49. Noting that the provision of 225 carparking spaces under this project could not make up the present shortfall of 300 carparking spaces at TMH, a member enquired as to how the inadequacy might be addressed. DD(HPD)/HA advised that due to the constraints of the site, only 225 additional carparking spaces could be provided. Opportunities would be sought to increase the provision in future, possibly by increasing the number of parking spaces in the existing open area at TMH. This open area was reserved for future expansion of the hospital under the original development plan. HA would consider utilizing this area to meet the development needs of the hospital.

50. In reply to members’ enquiries, DD(HPD)/HA advised the following -

  1. In the original planning for TMH, provision had been made for its subsequent expansion. The proposed polyclinic however was not designed for future expansion vertically.

  2. The new polyclinic could be commissioned some six months after the completion of the construction works.

  3. The existing Tuen Mun Polyclinic might be converted into an out-patient eye clinic which was lacking in the district.

51. As the polyclinic complex would be built on the existing soccer pitch at TMH, some members expressed concern about the provision of replacement recreational facilities for hospital staff and patients. DD(HPD)/HA responded that under the original planning scheme, the soccer pitch was intended for use by staff living in the staff quarters at TMH. As a result of the revised quartering policy, most of the staff at TMH no longer lived in the staff quarters and the soccer pitch was seldom used. There were multi-purpose rooms in the hospital for use by both staff and patients for indoor recreational activities.

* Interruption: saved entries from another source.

(* ===== verification/LibOpen.v ===== *)
(** * The request handlers for open files and directories

    The rest of the handlers that leave the tree as it is: opening, writing,
    directories, and those that take two paths. *)

From S2P Require Import Prelude DList NodeTable Wire Locks Node NodeTree NodeOps NodeSpec NodeTheorems Path PathSpec PathQueue PathTree PathTheorems.
From S2P Require Import Buf LowLevel Dispatch Handler Lib LibOps LibSpec LibCalm.

Section Open.
Context {OS M X : Type} `{FdOps OS} `{DevOps OS} `{!FdLaws OS} `{!DevLaws OS} `{NodeMemLaws M}.
Context (fs : fuse_operations OS X).
Implicit Types (b : lib M X) (G : list hold) (R : option Z).

Abbreviation IO := (ST (LL OS (lib M X))).

#[local] Existing Instance kept_preorder.

(** A node that may be opened once more. *)
Definition openable b (i : Z) : Prop :=
  exists p n, request_ok (fz b) p i None false /\ nodes (fz b) !! p = Some n /\ 0 <= open_count n < 2 ^ 31 - 1.

(** The call of the file system in [fuse_lib_open]. *)
Lemma wp_open_call r i p pr fi b G : held b G -> request_ok (fz b) p i None false ->
  wp (Some r) (_ ← fuse_prepare_interrupt r;
    k ← fuse_fs_open fs pr fi;
    a ← (if k.1 =? 0 then
           c ← config;
           let fi := open_options c k.2 in
           fi ← (if auto_cache c then open_auto_cache fs i pr fi else mret fi);
           mret (0, fi)
         else mret k);
    _ ← fuse_finish_interrupt r;
    mret a : IO (Z * fuse_file_info)) (fun _ b' => held b' G /\ kept b b') b.
Proof.
  intros Hb Hr. apply wp_bind. eapply wp_idle; [idle_tac|exact Hb|]. intros _ b1 S1 Hb1. apply wp_bind. eapply wp_idle; [idle_tac|exact Hb1|]. intros k b2 S2 Hb2.
  assert (kept b b2) as K2 by (apply kept_lib; by transitivity b1). apply wp_bind.
  assert (wp (Some r) (if k.1 =? 0 then c ← config; let fi := open_options c k.2 in fi ← (if auto_cache c then open_auto_cache fs i pr fi else mret fi); mret (0, fi)
     else mret k : IO (Z * fuse_file_info)) (fun _ b' => held b' G /\ kept b b') b2) as Hm.
  { destruct (_ =? 0); [|by apply wp_ret]. apply wp_bind, wp_config. cbv zeta. apply wp_bind. destruct (auto_cache _); [|by apply wp_ret, wp_ret].
    eapply wp_mono; [apply (wp_auto_cache fs r i p); [exact Hb2|by apply K2]|]. intros fi' b3 [Hb3 K3]. apply wp_ret. split; [done|by transitivity b2]. }
  eapply wp_mono; [exact Hm|]. intros a b3 [Hb3 K3]. apply wp_bind. eapply wp_idle; [idle_tac|exact Hb3|]. intros _ b4 S4 Hb4. apply wp_ret.
  split; [done|]. transitivity b3; [done|by apply kept_lib].
Qed.
(* ===== verification/LibHide.v ===== *)
(** * Hidden names, and the handlers that remove and rename files

    A file that is removed or replaced while it is open gets a hidden name.  The
    name is free: the counter moves on until it is. *)

From S2P Require Import Prelude DList NodeTable Wire Locks Node NodeTree NodeOps NodeSpec NodeTheorems Path PathSpec PathQueue PathTree PathTheorems.
From S2P Require Import Buf LowLevel Dispatch Handler Lib LibOps LibSpec LibCalm LibTree.

(** ** The names *)

Lemma hex_digit_inj x y : 0 <= x < 16 -> 0 <= y < 16 -> hex_digit x = hex_digit y -> x = y.
Proof. unfold hex_digit. zcases; lia. Qed.

Lemma nibble_inj k x y : 0 <= k -> x mod 16 ^ k = y mod 16 ^ k -> Z.shiftr x (4 * k) mod 16 = Z.shiftr y (4 * k) mod 16 -> x mod 16 ^ (k + 1) = y mod 16 ^ (k + 1).
Proof.
  intros Hk E1 E2. rewrite !Z.shiftr_div_pow2 in E2 by lia. replace (2 ^ (4 * k)) with (16 ^ k) in E2 by (change 16 with (2 ^ 4); by rewrite <- Z.pow_mul_r by lia).
  assert (0 < 16 ^ k) by (apply Z.pow_pos_nonneg; lia). rewrite Z.pow_add_r, Z.pow_1_r, !Z.rem_mul_r by lia. by rewrite E1, E2.
Qed.

Lemma hex8_inj x y : hex8 x = hex8 y -> u32 x = u32 y.
Proof.
  assert (forall z k, 0 <= Z.shiftr (u32 z) (4 * k) mod 16 < 16) as Hr by (intros; by apply Z.mod_pos_bound).
  intros E. injection E. intros E0 E1 E2 E3 E4 E5 E6 E7. apply hex_digit_inj in E0, E1, E2, E3, E4, E5, E6, E7; try apply Hr.
  assert (u32 x mod 16 ^ 8 = u32 y mod 16 ^ 8) as E8.
  { apply (nibble_inj 7); [lia| |done]. apply (nibble_inj 6); [lia| |done]. apply (nibble_inj 5); [lia| |done]. apply (nibble_inj 4); [lia| |done].
    apply (nibble_inj 3); [lia| |done]. apply (nibble_inj 2); [lia| |done]. apply (nibble_inj 1); [lia| |done]. apply (nibble_inj 0); [lia| |done]. by rewrite !Z.mod_1_r. }
  change (16 ^ 8) with (2 ^ 32) in E8. unfold wrap in *. by rewrite !Z.mod_mod in E8.
Qed.

Lemma hidden_inj i c c' : hidden_string i c = hidden_string i c' -> u32 c = u32 c'.
Proof. unfold hidden_string. intros E%(app_inv_head (lit ".fuse_hidden"))%(app_inv_head (hex8 i)). by apply hex8_inj. Qed.

Lemma hex8_nonul z : nonul (hex8 z).
Proof.
  unfold hex8. apply Forall_fmap, Forall_forall. intros k _. cbn. unfold hex_digit. pose proof (Z.mod_pos_bound (Z.shiftr (u32 z) (4 * k)) 16). zcases; lia.
Qed.

Lemma hidden_nonul i c : nonul (hidden_string i c).
Proof. unfold hidden_string. apply Forall_app. split; [by repeat constructor|]. apply Forall_app. split; apply hex8_nonul. Qed.

Section Free.
Context {M : Type} `{NodeMemLaws M}.
Implicit Types (f : fuse M).

Lemma find_name_hidectr f c d nm r : find_name d nm f = Some (r, f) -> find_name d nm (set_hidectr c f) = Some (r, set_hidectr c f).
Proof.
  unfold find_name. rewrite !bind_get. unfold some. change (key_of (set_hidectr c f)) with (key_of f). cbn [name_table set_hidectr]. destruct (lookup_node _ _ _ _); [|done].
  by intros [= ->].
Qed.

Lemma hidden_u32 i c : hidden_string i (u32 c) = hidden_string i c.
Proof. unfold hidden_string, hex8. by rewrite (wrap_id 32 (u32 c)) by (unfold wrap; apply Z.mod_pos_bound; lia). Qed.

(** A free name, or a node for each name that was tried. *)
Lemma free_hidden_or n i d f : tree_ok f ->
  (exists c, free_hidden n i d f = Some (hidden_string i c, set_hidectr c f) /\ vacant (abs f) d (hidden_string i c)) \/
  forall k, (k < n)%nat -> exists p, is_Some (nodes f !! p) /\ key_in (nodes f) p = Some (d, hidden_string i (hidectr f + 1 + Z.of_nat k)).
Proof.
  revert f. induction n as [|n IH]; intros f Hf; [right; lia|]. cbn [free_hidden]. rewrite bind_get. cbv zeta. rewrite bind_modify. set (c := u32 (hidectr f + 1)).
  destruct (find_name_abs f d (hidden_string i c) Hf) as (r & E & Hr). rewrite (bind_step _ _ _ _ _ (find_name_hidectr f c _ _ _ E)). destruct r as [p|]; [|left; by exists c].
  destruct Hr as (m & Hm & Hk). destruct (IH (set_hidectr c f)) as [(c' & E' & Hv)|Hall]; [by apply (tree_inv_frame _ _ _ _ f)|left|right].
  - exists c'. split; [|done]. rewrite E'. by destruct f.
  - intros [|k] Hlt; [exists p; split; [by eexists|]|].
    + rewrite Hk. unfold c. by rewrite hidden_u32, Z.add_0_r.
    + destruct (Hall k) as (q & Hq & Hkq); [lia|]. exists q. split; [done|]. cbn [hidectr set_hidectr nodes] in Hkq. rewrite Hkq. do 2 f_equal. rewrite <- hidden_u32, <- (hidden_u32 i (_ + Z.of_nat (S k))). f_equal.
      unfold c, wrap. rewrite <- Z.add_assoc, Zplus_mod_idemp_l. f_equal. lia.
Qed.

Lemma choose_all {A B} (P : A -> B -> Prop) (l : list A) : (forall x, x ∈ l -> exists y, P x y) -> exists l', Forall2 P l l'.
Proof.
  induction l as [|x l IH]; intros Hl; [by exists []|]. destruct (Hl x) as [y Hy]; [left|]. destruct IH as [l' Hl']; [intros z Hz; apply Hl; by right|]. exists (y :: l'). by constructor.
Qed.

(** Of more names than there are nodes one is free. *)
Lemma free_hidden_ok i d f : tree_ok f -> exists c, free_hidden (S (size (nodes f))) i d f = Some (hidden_string i c, set_hidectr c f) /\ vacant (abs f) d (hidden_string i c).
Proof.
  intros Hf. destruct (free_hidden_or (S (size (nodes f))) i d f Hf) as [?|Hall]; [done|exfalso].
  destruct (choose_all (fun k p => is_Some (nodes f !! p) /\ key_in (nodes f) p = Some (d, hidden_string i (hidectr f + 1 + Z.of_nat k))) (seq 0 (S (size (nodes f))))) as [l Hl].
  { intros k Hk%elem_of_seq. apply Hall. lia. }
  pose proof (Forall2_length _ _ _ Hl) as Hlen. rewrite length_seq in Hlen.
  assert (NoDup l) as Hnd.
  { apply NoDup_alt. intros a b p Ha Hb. destruct (Forall2_lookup_r _ _ _ _ _ Hl Ha) as (ka & Hka & _ & K1), (Forall2_lookup_r _ _ _ _ _ Hl Hb) as (kb & Hkb & _ & K2).
    apply lookup_seq in Hka as [-> Ha'], Hkb as [-> Hb']. rewrite K1 in K2. apply (inj Some), (f_equal snd), hidden_inj in K2 as E.
    pose proof (t_size _ _ _ _ _ Hf). unfold wrap in E. assert ((Z.of_nat a - Z.of_nat b) mod 2 ^ 32 = 0) as Ed.
    { replace (Z.of_nat a - Z.of_nat b) with ((hidectr f + 1 + Z.of_nat (0 + a)) - (hidectr f + 1 + Z.of_nat (0 + b))) by (cbn; lia). rewrite Zminus_mod, E, Z.sub_diag. done. }
    apply Z.mod_divide in Ed as [q Hq]; [|done]. nia. }
  pose proof (nodup_bound l (dom (nodes f)) Hnd) as Hb. rewrite size_dom in Hb. assert (length l <= size (nodes f))%nat; [|lia]. apply Hb. intros p Hp.
  apply list_elem_of_lookup in Hp as [a Ha]. destruct (Forall2_lookup_r _ _ _ _ _ Hl Ha) as (ka & _ & Hs & _). by apply elem_of_dom.
Qed.
(** What the kernel guarantees of a request: a node it names has been looked up
    and not forgotten, a file or directory it closes has been opened.  Locks are
    here for file systems that leave them to the library, attributes for file
    systems that keep to their buffer.  READ, CREATE and READDIRPLUS are left out,
    and the requests without a reply. *)
Inductive lib_served b (nodeid : Z) (inarg : bytes) : Z -> Prop :=
  | On_path op : op ∈ path_opcodes -> known b nodeid -> lib_served b nodeid inarg op
  | On_xattr op : op ∈ [22; 23] -> xattr_promise fs -> known b nodeid -> lib_served b nodeid inarg op
  | On_lock op : op ∈ [25; 32; 33] -> o_lock fs = None -> known b nodeid -> lib_served b nodeid inarg op
  | Release_file : o_lock fs = None -> is_opened b nodeid -> lib_served b nodeid inarg 18
  | Open_file : openable b nodeid -> lib_served b nodeid inarg 14
  | Write_data : known b nodeid -> 0 <= u32_at inarg 16 < 2 ^ 32 -> lib_served b nodeid inarg 16
  | On_opened_dir op : op ∈ [29; 30] -> known b nodeid -> is_Some (dhs b !! u64_at inarg 0) -> lib_served b nodeid inarg op
  | Read_dir d : readdir_promise fs -> known b nodeid -> dhs b !! u64_at inarg 0 = Some d -> short (dh_first d) -> 0 <= u32_at inarg 16 < 2 ^ 31 ->
      0 <= i64 (u64_at inarg 8) -> lib_served b nodeid inarg 28
  | Ioctl_file : known b nodeid ->
      ioctl_ok b (with_fh (u64_at inarg 0) fi0) (u32_at inarg 8) (Z.of_nat (length (take (Z.to_nat (u32_at inarg 24)) (drop 32 inarg)))) (u32_at inarg 28) ->
      lib_served b nodeid inarg 39
  | Copy_range : known b nodeid -> known b (u64_at inarg 16) -> lib_served b nodeid inarg 47
  | Lookup_name : names b nodeid (str_at inarg 0) -> plain (str_at inarg 0) -> lib_served b nodeid inarg 1
  | Make_symlink : names b nodeid (str_at inarg 0) -> lib_served b nodeid inarg 6
  | Make_node : names b nodeid (str_at inarg 8) -> names b nodeid (str_at inarg 16) -> lib_served b nodeid inarg 8
  | Make_dir : names b nodeid (str_at inarg 8) -> lib_served b nodeid inarg 9
  | Make_link : known b (u64_at inarg 0) -> names b nodeid (str_at inarg 8) -> lib_served b nodeid inarg 13
  | Remove_name op : op ∈ [10; 11] -> removable b nodeid (str_at inarg 0) -> lib_served b nodeid inarg op
  | Rename_name : renamable b false nodeid (str_at inarg 8) (u64_at inarg 0) (next_str inarg 8) -> lib_served b nodeid inarg 12
  | Rename_flags : renamable b (has (u32_at inarg 8) RENAME_EXCHANGE) nodeid (str_at inarg 16) (u64_at inarg 0) (next_str inarg 16) ->
      lib_served b nodeid inarg 45.

(** The library is in order afterwards, and the tree changes only where it has
    to. *)
Definition in_order (op : Z) b b' : Prop := held b' [] /\ (op ∉ tree_opcodes -> same_tree b b').

Lemma served_order {A} r (m : IO A) op b : serves r m b -> replies r m (fun _ _ b' => in_order op b b') b.
Proof. intros Hm. eapply replies_mono; [exact Hm|]. intros a msg b' [? ?]. by split. Qed.

Lemma tree_order {A} r (m : IO A) op b (Q : A -> bytes -> lib M X -> Prop) : op ∈ tree_opcodes -> (forall a msg b', Q a msg b' -> held b' []) -> replies r m Q b ->
  replies r m (fun _ _ b' => in_order op b b') b.
Proof. intros Hop HQ Hm. eapply replies_mono; [exact Hm|]. intros a msg b' Hq. split; [by eapply HQ|done]. Qed.

Lemma entry_order {A} r (m : IO A) op b d nm : op ∈ tree_opcodes -> replies_dev r m (fun _ msg res b' => entry_post b d nm msg res b') b -> replies r m (fun _ _ b' => in_order op b b') b.
Proof. intros Hop Hm. apply dev_replies. eapply dev_mono; [exact Hm|]. intros _ msg res b' [? _]. by split. Qed.

Lemma result_order {A} r (m : IO A) op b P : op ∈ tree_opcodes -> replies r m (fun _ msg b' => result_post b P msg b') b -> replies r m (fun _ _ b' => in_order op b b') b.
Proof. intros Hop. apply tree_order; [done|]. by intros _ msg b' [? _]. Qed.

Lemma umask_order {A} r (c : bool) um (m : IO A) Q b : replies r m Q b -> replies r (_ ← (if c then set_umask r um else mret tt); m) Q b.
Proof. intros Hm. apply replies_bind. destruct c; [by apply wp_umask|by apply wp_ret]. Qed.

Ltac opcode_tac := erewrite handler_table by (try reflexivity; done); cbn [snd].
Ltac tree_op_tac := apply (bool_decide_unpack _); by vm_compute.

52. The item was voted on and endorsed.

PWSC(97-98)121 36MM Hospital improvement programme, phase III - improvement to eight public hospitals (DKCH, GH, KWH, NLH, OLMH, TWH, UCH and YCH)

53. The Administration agreed in response to a member to provide information on the most recently completed improvement works in each of the eight hospitals, including the cost and the completion date. Admin

54. The item was voted on and endorsed.

Revision in scope/approved estimate of projects in Category A


PWSC(97-98)108 87CL Shek Wu Hui development, package 4, engineering works

55. Addressing a member's concern about the repeated revisions of the project estimate, DTD explained that changes in the project scope and requirements and inflation were the main reasons. The project was upgraded to Category A in 1977. The initial project estimate and its revised estimates, the latest approved in 1989, were calculated at current prices without provision for inflation adjustment. In fact, a major portion of the proposed increase in the project estimate was due to inflation.

56. The Administration undertook to confirm the date for introduction of Money-of-the-Day estimates for public works proposals. Admin

57. The item was voted on and endorsed.

58. The Subcommittee was adjourned at 12:45 pm.